(Required work): Reproduce the opening lines of the records exactly, up to and including the line in which "Definition BRACE : Z := 123." occurs.

(Beginning of Records for processing)

(* ===== verification/Prometheus.v ===== *)
(** * The Prometheus exporter ([crates/mmbus/src/prometheus.rs])

    The text rendering of a topic's counters, a reader of that format, the answer to a request and the accept loop. *)

From Stdlib Require Import ZArith Lia.
From stdpp Require Import base option strings list.
From S2P Require Import Prelude Text Ring Stats.

(** ** Rendering *)

Definition NEWLINE : Z := 10.
Definition QUOTE : Z := 34.
Definition BACKSLASH : Z := 92.
Definition UNDERSCORE : Z := 95.
Definition BRACE : Z := 123.
Definition HASH : Z := 35.

Definition escape_char (c : Z) : rstring :=
  if c =? BACKSLASH then [BACKSLASH; BACKSLASH]
  else if c =? QUOTE then [BACKSLASH; QUOTE]
  else if c =? NEWLINE then [BACKSLASH; 110]
  else if c <? 32 then [UNDERSCORE]
  else [c].

Definition escape_label (raw : rstring) : rstring := concat (map escape_char raw).

(** One metric: its name, its help text, its type, its value. *)
Record metric := Metric { m_name : rstring; m_help : rstring; m_kind : rstring; m_value : Z }.

(** The three [writeln!]s of a metric. *)
Definition write_metric (topic : rstring) (m : metric) : rstring :=
  (str "# HELP " ++ m_name m ++ str " " ++ m_help m) ++ [NEWLINE]
  ++ (str "# TYPE " ++ m_name m ++ str " " ++ m_kind m) ++ [NEWLINE]
  ++ (m_name m ++ str "{topic=" ++ [QUOTE] ++ topic ++ [QUOTE] ++ str "} " ++ dec (m_value m)) ++ [NEWLINE].

(** The minus sign of two of the help texts. *)
Definition MINUS : rstring := [0x2212].

Definition topic_metrics (s : topic_stats) : list metric :=
  [ Metric (str "mmbus_published_total") (str "Successful publishes since publisher creation.") (str "counter") (ts_published_total s);
    Metric (str "mmbus_full_rejected_total") (str "Publishes rejected with Error::Full under BackpressurePolicy::Error.") (str "counter") (ts_full_rejected_total s);
    Metric (str "mmbus_subscribers_dropped_total") (str "Subscribers dropped by the publisher because their wakeup call failed.") (str "counter") (ts_subscribers_dropped_total s);
    Metric (str "mmbus_wakeups_sent_total") (str "Wakeup syscalls fired (coalesced; below published_total under bursts).") (str "counter") (ts_wakeups_sent_total s);
    Metric (str "mmbus_connected_sockets") (str "Subscriber sockets currently accepted.") (str "gauge") (connected_sockets s);
    Metric (str "mmbus_ring_tail") (str "Next slot the producer will write (monotonic during a publisher's lifetime).") (str "counter") (st_tail (ts_ring s));
    Metric (str "mmbus_active_subscribers") (str "Number of subscribers with a claimed cursor slot.") (str "gauge") (active_subscribers (ts_ring s));
    Metric (str "mmbus_max_subscriber_lag") (str "Highest per-subscriber lag (tail " ++ MINUS ++ str " cursor) across all active subscribers.") (str "gauge")
      (foldr Z.max 0 (lags (ts_ring s))) ].

(** [saturating_sub] of the two cursors. *)
Definition replay_lag (w : wal_stats) : Z := Z.max 0 (ws_pending w - ws_durable w).

Definition wal_metrics (w : wal_stats) : list metric :=
  [ Metric (str "mmbus_wal_appends_total") (str "Successful WAL appends.") (str "counter") (ws_appends w);
    Metric (str "mmbus_wal_append_bytes_total") (str "Payload bytes appended to the WAL.") (str "counter") (ws_append_bytes w);
    Metric (str "mmbus_wal_flushes_total") (str "Completed flush_sync calls.") (str "counter") (ws_flushes w);
    Metric (str "mmbus_wal_pending_cursor") (str "Highest cursor appended.") (str "counter") (ws_pending w);
    Metric (str "mmbus_wal_durable_cursor") (str "Highest cursor fsynced to disk.") (str "counter") (ws_durable w);
    Metric (str "mmbus_wal_replay_lag") (str "pending_cursor " ++ MINUS ++ str " durable_cursor; how many records aren't yet durable.") (str "gauge") (replay_lag w);
    Metric (str "mmbus_wal_total_bytes") (str "Total on-disk bytes across all segments.") (str "gauge") (ws_total_bytes w);
    Metric (str "mmbus_wal_segments") (str "Number of segment files on disk.") (str "gauge") (ws_segments w) ].

Definition metrics (s : topic_stats) : list metric := topic_metrics s ++ match ts_wal s with Some w => wal_metrics w | None => [] end.

Definition render_into (topic : rstring) (s : topic_stats) : rstring := concat (map (write_metric (escape_label topic)) (metrics s)).

Definition render (topic : rstring) (s : topic_stats) : rstring := render_into topic s.
Definition render_all (topics : list (rstring * topic_stats)) : rstring := concat (map (fun x => render_into x.1 x.2) topics).

(** ** The answer to a request *)

(** The outcomes of [read_line]: [None] is an error, an empty line the end of the stream. *)
Definition reads : Type := list (option rstring).

Fixpoint words (cur : rstring) (s : rstring) : list rstring :=
  match s with
  | [] => match cur with [] => [] | _ => [cur] end
  | c :: s => if is_whitespace c then match cur with [] => words [] s | _ => cur :: words [] s end else words (cur ++ [c]) s
  end.

Definition split_whitespace (s : rstring) : list rstring := words [] s.

(** The header lines read, at most 64. *)
Fixpoint drain_headers (cap : nat) (rs : reads) : nat :=
  match cap, rs with
  | O, _ => O
  | S _, [] => O
  | S cap, r :: rs =>
      match r with
      | None => 1
      | Some h => if bool_decide (h = [] \/ h = [13; 10] \/ h = [10]) then 1 else S (drain_headers cap rs)
      end
  end.

Definition status_and_body (line body : rstring) : rstring * rstring :=
  let verb := default [] (split_whitespace line !! 0%nat) in
  let path := default [] (split_whitespace line !! 1%nat) in
  if negb (bool_decide (verb = str "GET")) then (str "405 Method Not Allowed", [])
  else if negb (bool_decide (path = str "/metrics")) then (str "404 Not Found", [])
  else (str "200 OK", body).

Definition CRLF : rstring := [13; 10].

Definition response (status body : rstring) : rstring :=
  str "HTTP/1.1 " ++ status ++ CRLF ++ str "Content-Type: text/plain; version=0.0.4" ++ CRLF
  ++ str "Content-Length: " ++ dec (zlen (as_bytes body)) ++ CRLF ++ str "Connection: close" ++ CRLF ++ CRLF ++ body.

(** One connection of [serve_blocking]: what is written, and the lines read; [body] is what the callback gives. *)
Definition serve_one (rs : reads) (body : rstring) : option rstring * nat :=
  match rs with
  | Some line :: headers => (Some (let '(status, body) := status_and_body line body in response status body), S (drain_headers 64 headers))
  | _ => (None, 1%nat)
  end.

(** What [listener.incoming()] gives: a failed accept, a connection with the lines it will send, or one whose
    next line never comes.  The streams have no read timeout and one thread serves them all. *)
Inductive incoming := AcceptFailed | Conn (rs : reads) | Stalled.

Section accept_loop.
Context {S : Type} (scrape_fn : S -> S * rstring).

Definition asks_for_metrics (rs : reads) : bool :=
  match rs with
  | Some line :: _ => bool_decide ((status_and_body line []).1 = str "200 OK")
  | _ => false
  end.

(** [serve_blocking], bound: the answers in order, [None] where a connection is closed without one. *)
Fixpoint serve_blocking (cs : list incoming) (s : S) : S * list (option rstring) :=
  match cs with
  | [] | Stalled :: _ => (s, [])
  | AcceptFailed :: cs => serve_blocking cs s
  | Conn rs :: cs =>
      let '(s, body) := if asks_for_metrics rs then scrape_fn s else (s, []) in
      let '(s, answers) := serve_blocking cs s in (s, (serve_one rs body).1 :: answers)
  end.

(** The lines of the connections served. *)
Fixpoint served (cs : list incoming) : list reads :=
  match cs with
  | [] | Stalled :: _ => []
  | AcceptFailed :: cs => served cs
  | Conn rs :: cs => rs :: served cs
  end.
End accept_loop.

(** ** Reading the format *)

Record sample := Sample { s_name : rstring; s_label : rstring; s_value : Z }.

Fixpoint lines (s : rstring) : list rstring :=
  match s with
  | [] => [[]]
  | c :: s => if c =? NEWLINE then [] :: lines s else match lines s with l :: ls => (c :: l) :: ls | [] => [[c]] end
  end.

(** A quoted label, after its opening quote, and what follows the closing one. *)
Fixpoint read_label (s : rstring) : option (rstring * rstring) :=
  match s with
  | [] => None
  | c :: s =>
      if c =? QUOTE then Some ([], s)
      else if c =? BACKSLASH then
        match s with
        | [] => None
        | d :: s =>
            let x := if d =? 110 then NEWLINE else d in
            if (d =? 110) || (d =? QUOTE) || (d =? BACKSLASH) then option_map (fun r => (x :: r.1, r.2)) (read_label s) else None
        end
      else option_map (fun r => (c :: r.1, r.2)) (read_label s)
  end.

Fixpoint until_brace (s : rstring) : rstring * rstring :=
  match s with
  | [] => ([], [])
  | c :: s' => if c =? BRACE then ([], s) else let '(a, b) := until_brace s' in (c :: a, b)
  end.

Definition sample_of (line : rstring) : option sample :=
  match line with
  | [] => None
  | c :: _ =>
      if c =? HASH then None
      else
        let '(name, rest) := until_brace line in
        rest ← strip_prefix (str "{topic=" ++ [QUOTE]) rest;
        x ← read_label rest;
        v ← strip_prefix (str "} ") x.2;
        if forallb is_digit v then Some (Sample name x.1 (undec v)) else None
  end.

Definition samples (s : rstring) : list sample := omap sample_of (lines s).

(** What the escaping loses: control characters other than the newline. *)
Definition shown (c : Z) : Z := if (c <? 32) && negb (c =? NEWLINE) then UNDERSCORE else c.

Definition one_line (s : rstring) : Prop := Forall (fun c => c <> NEWLINE) s.

Lemma lines_app a b : one_line a -> lines (a ++ NEWLINE :: b) = a :: lines b.
Proof.
  induction 1 as [|c a Hc _ IH]; [done|]. cbn [app lines]. destruct (Z.eqb_spec c NEWLINE); [done|]. by rewrite IH.
Qed.

Lemma samples_line a b : one_line a -> samples (a ++ [NEWLINE] ++ b) = option_list (sample_of a) ++ samples b.
Proof. intros Ha. unfold samples. cbn [app]. rewrite lines_app by done. cbn [omap list_omap]. by destruct (sample_of a). Qed.

Lemma escape_one_line t : one_line (escape_label t).
Proof.
  unfold one_line, escape_label. induction t as [|c t IH]; [constructor|]. cbn [map concat]. apply Forall_app. split; [|done].
  unfold escape_char. destruct (Z.eqb_spec c BACKSLASH); [by repeat constructor|]. destruct (Z.eqb_spec c QUOTE); [by repeat constructor|].
  destruct (Z.eqb_spec c NEWLINE); [by repeat constructor|]. destruct (_ <? _); by repeat constructor.
Qed.

Lemma read_escaped_char c s l r : read_label s = Some (l, r) -> read_label (escape_char c ++ s) = Some (shown c :: l, r).
Proof.
  intros E. unfold escape_char, shown.
  destruct (Z.eqb_spec c BACKSLASH) as [->|H1]; [cbn; by rewrite E|]. destruct (Z.eqb_spec c QUOTE) as [->|H2]; [cbn; by rewrite E|].
  destruct (Z.eqb_spec c NEWLINE) as [->|H3]; [cbn; by rewrite E|]. rewrite andb_true_r. destruct (c <? 32); [cbn; by rewrite E|].
  cbn [app read_label]. rewrite (proj2 (Z.eqb_neq _ _) H1), (proj2 (Z.eqb_neq _ _) H2). by rewrite E.
Qed.
(* ===== verification/BridgeConfig.v ===== *)
(** * The bridge's configuration ([crates/mmbus-bridge/src/config.rs])

    The parsed configuration and its semantic validation.  The TOML parser is a library's; a path is
    a string here. *)

From Stdlib Require Import ZArith Lia.
From stdpp Require Import base option list.
From S2P Require Import Prelude Text.

Inductive transport_kind := Tcp | Quic.

Definition is_quic (t : transport_kind) : bool := match t with Quic => true | Tcp => false end.
Definition is_tcp (t : transport_kind) : bool := match t with Tcp => true | Quic => false end.

Record topic_config := TopicConfig { tname : rstring; forward : bool; receive : bool }.

Record peer_config := PeerConfig {
  pname : rstring;
  endpoint : rstring;
  preshared_key : rstring;
  transport : transport_kind;
  peer_cert_fingerprint : option rstring
}.

Record bridge_config := BridgeConfig {
  bus : rstring;
  base_dir : option rstring;
  cfg_origin_id : option Z;
  listen : option rstring;
  peer_buffer_max : Z;
  listen_quic : option rstring;
  quic_cert_path : option rstring;
  quic_key_path : option rstring;
  quic_worker_threads : Z;
  topics : list topic_config;
  peers : list peer_config
}.

(** The fields' defaults. *)
Definition default_true : bool := true.
Definition default_peer_buffer_max : Z := 4096.
Definition default_quic_worker_threads : Z := 2.

Inductive config_error :=
  | EmptyBus
  | BadEndpoint (e : rstring)
  | DuplicatePeerName (n : rstring)
  | QuicPeerMissingFingerprint (n : rstring)
  | BadCertFingerprint (peer got : rstring)
  | QuicWorkerThreadsZero.

(** [trim().is_empty()] *)
Definition blank (s : rstring) : bool := forallb is_whitespace s.

Definition is_ascii_hexdigit (c : Z) : bool :=
  ((48 <=? c) && (c <=? 57)) || ((65 <=? c) && (c <=? 70)) || ((97 <=? c) && (c <=? 102)).

(** ["sha256:"] and [':'] *)
Definition SHA256_PREFIX : rstring := [115; 104; 97; 50; 53; 54; 58].
Definition COLON : Z := 58.

Definition validate_cert_fingerprint (peer fp : rstring) : result config_error unit :=
  match strip_prefix SHA256_PREFIX fp with
  | None => Err (BadCertFingerprint peer fp)
  | Some rest =>
      if match rest with [] => true | _ => false end || negb (forallb is_ascii_hexdigit rest)
      then Err (BadCertFingerprint peer fp) else Ok tt
  end.

(** The first loop over the peers. *)
Fixpoint check_peers (ps : list peer_config) : result config_error unit :=
  match ps with
  | [] => Ok tt
  | p :: ps =>
      if negb (existsb (Z.eqb COLON) (endpoint p)) then Err (BadEndpoint (endpoint p))
      else if is_quic (transport p) then
        match peer_cert_fingerprint p with
        | None => Err (QuicPeerMissingFingerprint (pname p))
        | Some fp => let? _ := validate_cert_fingerprint (pname p) fp in check_peers ps
        end
      else check_peers ps
  end.

(** The second: [seen] is the hash set. *)
Fixpoint check_names (seen : list rstring) (ps : list peer_config) : result config_error unit :=
  match ps with
  | [] => Ok tt
  | p :: ps => if bool_decide (pname p ∈ seen) then Err (DuplicatePeerName (pname p)) else check_names (pname p :: seen) ps
  end.

Definition validate (c : bridge_config) : result config_error unit :=
  if blank (bus c) then Err EmptyBus
  else
    let? _ := check_peers (peers c) in
    let? _ := check_names [] (peers c) in
    if quic_worker_threads c =? 0 then Err QuicWorkerThreadsZero else Ok tt.

(** ** What a valid configuration is *)

Definition fingerprint_ok (fp : rstring) : Prop :=
  exists hex, fp = SHA256_PREFIX ++ hex /\ hex <> [] /\ Forall (fun c => is_ascii_hexdigit c = true) hex.

Definition peer_ok (p : peer_config) : Prop :=
  COLON ∈ endpoint p /\ (transport p = Quic -> exists fp, peer_cert_fingerprint p = Some fp /\ fingerprint_ok fp).

Lemma forallb_Forall {A} (f : A -> bool) l : forallb f l = true <-> Forall (fun x => f x = true) l.
Proof.
  rewrite List.forallb_forall, Forall_forall. by split; intros Hl x Hx; apply Hl, list_elem_of_In.
Qed.

Lemma fingerprint_spec n fp : validate_cert_fingerprint n fp = Ok tt <-> fingerprint_ok fp.
Proof.
  unfold validate_cert_fingerprint. destruct (strip_prefix SHA256_PREFIX fp) as [rest|] eqn:E.
  - apply strip_prefix_spec in E. split.
    + intros Hv. exists rest. destruct rest as [|x rest]; [done|]. cbn [orb] in Hv.
      destruct (forallb _ (x :: rest)) eqn:Ef; [|done]. split; [done|]. split; [done|]. by apply forallb_Forall.
    + intros (hex & E2 & Hne & Hh). rewrite E in E2. apply app_inv_head in E2 as <-. destruct rest as [|x rest]; [done|].
      cbn [orb]. by rewrite (proj2 (forallb_Forall _ _) Hh).
  - split; [done|]. intros (hex & Ef & _). by rewrite (proj2 (strip_prefix_spec _ _ hex) Ef) in E.
Qed.

Lemma has_colon s : existsb (Z.eqb COLON) s = true <-> COLON ∈ s.
Proof.
  rewrite List.existsb_exists. split.
  - intros (x & Hx & E). apply Z.eqb_eq in E as ->. by apply list_elem_of_In.
  - intros Hc. exists COLON. split; [by apply list_elem_of_In|by apply Z.eqb_eq].
Qed.

Lemma check_peers_spec ps : check_peers ps = Ok tt <-> Forall peer_ok ps.
Proof.
  induction ps as [|p ps IH]; [by split|]. cbn [check_peers]. rewrite Forall_cons. unfold peer_ok at 1.
  rewrite <- has_colon, <- IH. destruct (existsb _ _); cbn [negb]; [|naive_solver].
  destruct (transport p); cbn [is_quic]; [naive_solver|]. destruct (peer_cert_fingerprint p) as [fp|]; [|naive_solver].
  pose proof (fingerprint_spec (pname p) fp) as Hf. destruct (validate_cert_fingerprint _ _) as [[]|e]; naive_solver.
Qed.

Lemma check_names_spec seen ps :
  check_names seen ps = Ok tt <-> NoDup (map pname ps) /\ Forall (fun p => pname p ∉ seen) ps.
Proof.
  revert seen. induction ps as [|p ps IH]; intros seen; cbn [check_names map]; [split; [repeat constructor|done]|].
  rewrite NoDup_cons, Forall_cons. destruct (bool_decide_reflect (pname p ∈ seen)) as [Hin|Hni]; [naive_solver|].
  rewrite IH. setoid_rewrite not_elem_of_cons. rewrite (Forall_and (fun x => pname x <> pname p)).
  assert (Hp : pname p ∉ map pname ps <-> Forall (fun x => pname x <> pname p) ps).
  { rewrite Forall_forall. setoid_rewrite list_elem_of_fmap. naive_solver. }
  naive_solver.
Qed.

(** What is wrong with a peer. *)
Definition peer_fault (p : peer_config) (e : config_error) : Prop :=
  match e with
  | BadEndpoint x => x = endpoint p /\ COLON ∉ endpoint p
  | QuicPeerMissingFingerprint n => n = pname p /\ transport p = Quic /\ peer_cert_fingerprint p = None
  | BadCertFingerprint n got => n = pname p /\ transport p = Quic /\ peer_cert_fingerprint p = Some got /\ ~ fingerprint_ok got
  | _ => False
  end.

Lemma fingerprint_error n fp e : validate_cert_fingerprint n fp = Err e -> e = BadCertFingerprint n fp.
Proof. unfold validate_cert_fingerprint. destruct (strip_prefix _ _); [destruct (_ || _)|]; by intros [= <-]. Qed.

Lemma check_peers_error ps e : check_peers ps = Err e ->
  exists l p l', ps = l ++ p :: l' /\ Forall peer_ok l /\ peer_fault p e.
Proof.
  induction ps as [|p ps IH]; [done|]. cbn [check_peers].
  destruct (existsb (Z.eqb COLON) (endpoint p)) eqn:Ec; cbn [negb].
  2:{ intros [= <-]. exists [], p, ps. split; [done|]. split; [constructor|]. split; [done|]. rewrite <- has_colon. by rewrite Ec. }
  apply has_colon in Ec.
  assert (Hgo : peer_ok p -> check_peers ps = Err e -> exists l p0 l', p :: ps = l ++ p0 :: l' /\ Forall peer_ok l /\ peer_fault p0 e).
  { intros Hp E. destruct (IH E) as (l & q & l' & -> & Hl & Hq). exists (p :: l), q, l'. split; [done|]. split; [by constructor|done]. }
  destruct (transport p) eqn:Et; cbn [is_quic]; [apply Hgo; split; [done|by rewrite Et]|].
  destruct (peer_cert_fingerprint p) as [fp|] eqn:Ef.
  - destruct (validate_cert_fingerprint (pname p) fp) as [[]|e'] eqn:Ev.
    + apply Hgo. split; [done|]. intros _. exists fp. split; [done|]. by apply fingerprint_spec in Ev.
    + intros [= <-]. exists [], p, ps. split; [done|]. split; [constructor|]. pose proof (fingerprint_error _ _ _ Ev) as ->.
      split; [done|]. split; [done|]. split; [done|]. intros Hf. apply (fingerprint_spec (pname p)) in Hf. by rewrite Hf in Ev.
  - intros [= <-]. by exists [], p, ps.
Qed.

Lemma check_names_error seen ps e : check_names seen ps = Err e ->
  exists l p l', ps = l ++ p :: l' /\ e = DuplicatePeerName (pname p) /\ NoDup (map pname l)
    /\ Forall (fun x => pname x ∉ seen) l /\ (pname p ∈ map pname l \/ pname p ∈ seen).
Proof.
  revert seen. induction ps as [|p ps IH]; intros seen; [done|]. cbn [check_names].
  destruct (bool_decide_reflect (pname p ∈ seen)) as [Hin|Hni].
  - intros [= <-]. exists [], p, ps. repeat split; [constructor|constructor|by right].
  - intros E. destruct (IH _ E) as (l & q & l' & -> & -> & Hnd & Hl & Hq). exists (p :: l), q, l'. split; [done|]. split; [done|].
    assert (Hpl : pname p ∉ map pname l).
    { intros Hin. apply list_elem_of_fmap in Hin as (x & Hx & Hxl). rewrite Forall_forall in Hl. specialize (Hl x Hxl).
      apply Hl. rewrite <- Hx. by left. }
    split; [cbn [map]; by constructor|]. split.
    + constructor; [done|]. eapply Forall_impl; [exact Hl|]. intros x Hx Hs. apply Hx. by right.
    + cbn [map]. destruct Hq as [Hq|Hq]; [left; by right|]. apply elem_of_cons in Hq as [->|Hq]; [left; by left|by right].
Qed.

(** C39: validation accepts exactly the configurations whose bus name is not blank, whose peers have a
    host:port, unique names and, for QUIC, a pinned fingerprint of the form sha256:HEX, and that give the
    runtime a thread; otherwise the error names the first fault, in that order, of the first peer that
    has one. *)
Theorem validate_spec c :
  (validate c = Ok tt <->
     blank (bus c) = false /\ Forall peer_ok (peers c) /\ NoDup (map pname (peers c)) /\ quic_worker_threads c <> 0)
  /\ forall e, validate c = Err e ->
       match e with
       | EmptyBus => blank (bus c) = true
       | DuplicatePeerName n =>
           Forall peer_ok (peers c)
           /\ exists l p l', peers c = l ++ p :: l' /\ pname p = n /\ NoDup (map pname l) /\ n ∈ map pname l
       | QuicWorkerThreadsZero => Forall peer_ok (peers c) /\ NoDup (map pname (peers c)) /\ quic_worker_threads c = 0
       | _ => exists l p l', peers c = l ++ p :: l' /\ Forall peer_ok l /\ peer_fault p e
       end.
Proof.
  unfold validate. pose proof (check_peers_spec (peers c)) as Hp. pose proof (check_names_spec [] (peers c)) as Hn.
  assert (Hnil : Forall (fun p => pname p ∉ []) (peers c)) by (apply Forall_forall; intros x _; apply not_elem_of_nil).
  destruct (blank (bus c)); [split; [naive_solver|by intros e [= <-]]|].
  destruct (check_peers (peers c)) as [[]|e] eqn:Ep.
  2:{ split; [naive_solver|]. intros e' [= <-]. pose proof (check_peers_error _ _ Ep) as He.
      destruct e; try done; destruct He as (? & ? & ? & _ & _ & []). }
  destruct (check_names [] (peers c)) as [[]|e] eqn:En.
  2:{ split; [naive_solver|]. intros e' [= <-]. destruct (check_names_error _ _ _ En) as (l & p & l' & El & -> & Hnd & _ & [Hin|Hin]);
        [|by apply not_elem_of_nil in Hin]. split; [by apply Hp|]. by exists l, p, l'. }
  destruct (Z.eqb_spec (quic_worker_threads c) 0); (split; [naive_solver|]).
  - intros e' [= <-]. split; [by apply Hp|]. split; [by apply Hn|done].
  - done.
Qed.

(** Two peers of one name; the second is refused. *)
Definition demo_peer (n : Z) : peer_config := PeerConfig [n] [104; 58; 49] [107] Tcp None.

Lemma validate_spec_witness :
  let c := BridgeConfig [98] None None None default_peer_buffer_max None None None default_quic_worker_threads [] [demo_peer 97; demo_peer 97] in
  exists l p l', peers c = l ++ p :: l' /\ pname p = [97] /\ NoDup (map pname l) /\ [97] ∈ map pname l.
Proof.
  intros c. assert (E : validate c = Err (DuplicatePeerName [97])) by (vm_compute; reflexivity).
  exact (proj2 (proj2 (validate_spec c) _ E)).
Defined.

(End of Records for processing)

(Response below):
(* ===== verification/Prometheus.v ===== *)
(** * The Prometheus exporter ([crates/mmbus/src/prometheus.rs])

    The text rendering of a topic's counters, a reader of that format, the answer to a request and the accept loop. *)

From Stdlib Require Import ZArith Lia.
From stdpp Require Import base option strings list.
From S2P Require Import Prelude Text Ring Stats.

(** ** Rendering *)

Definition NEWLINE : Z := 10.
Definition QUOTE : Z := 34.
Definition BACKSLASH : Z := 92.
Definition UNDERSCORE : Z := 95.
Definition BRACE : Z := 123.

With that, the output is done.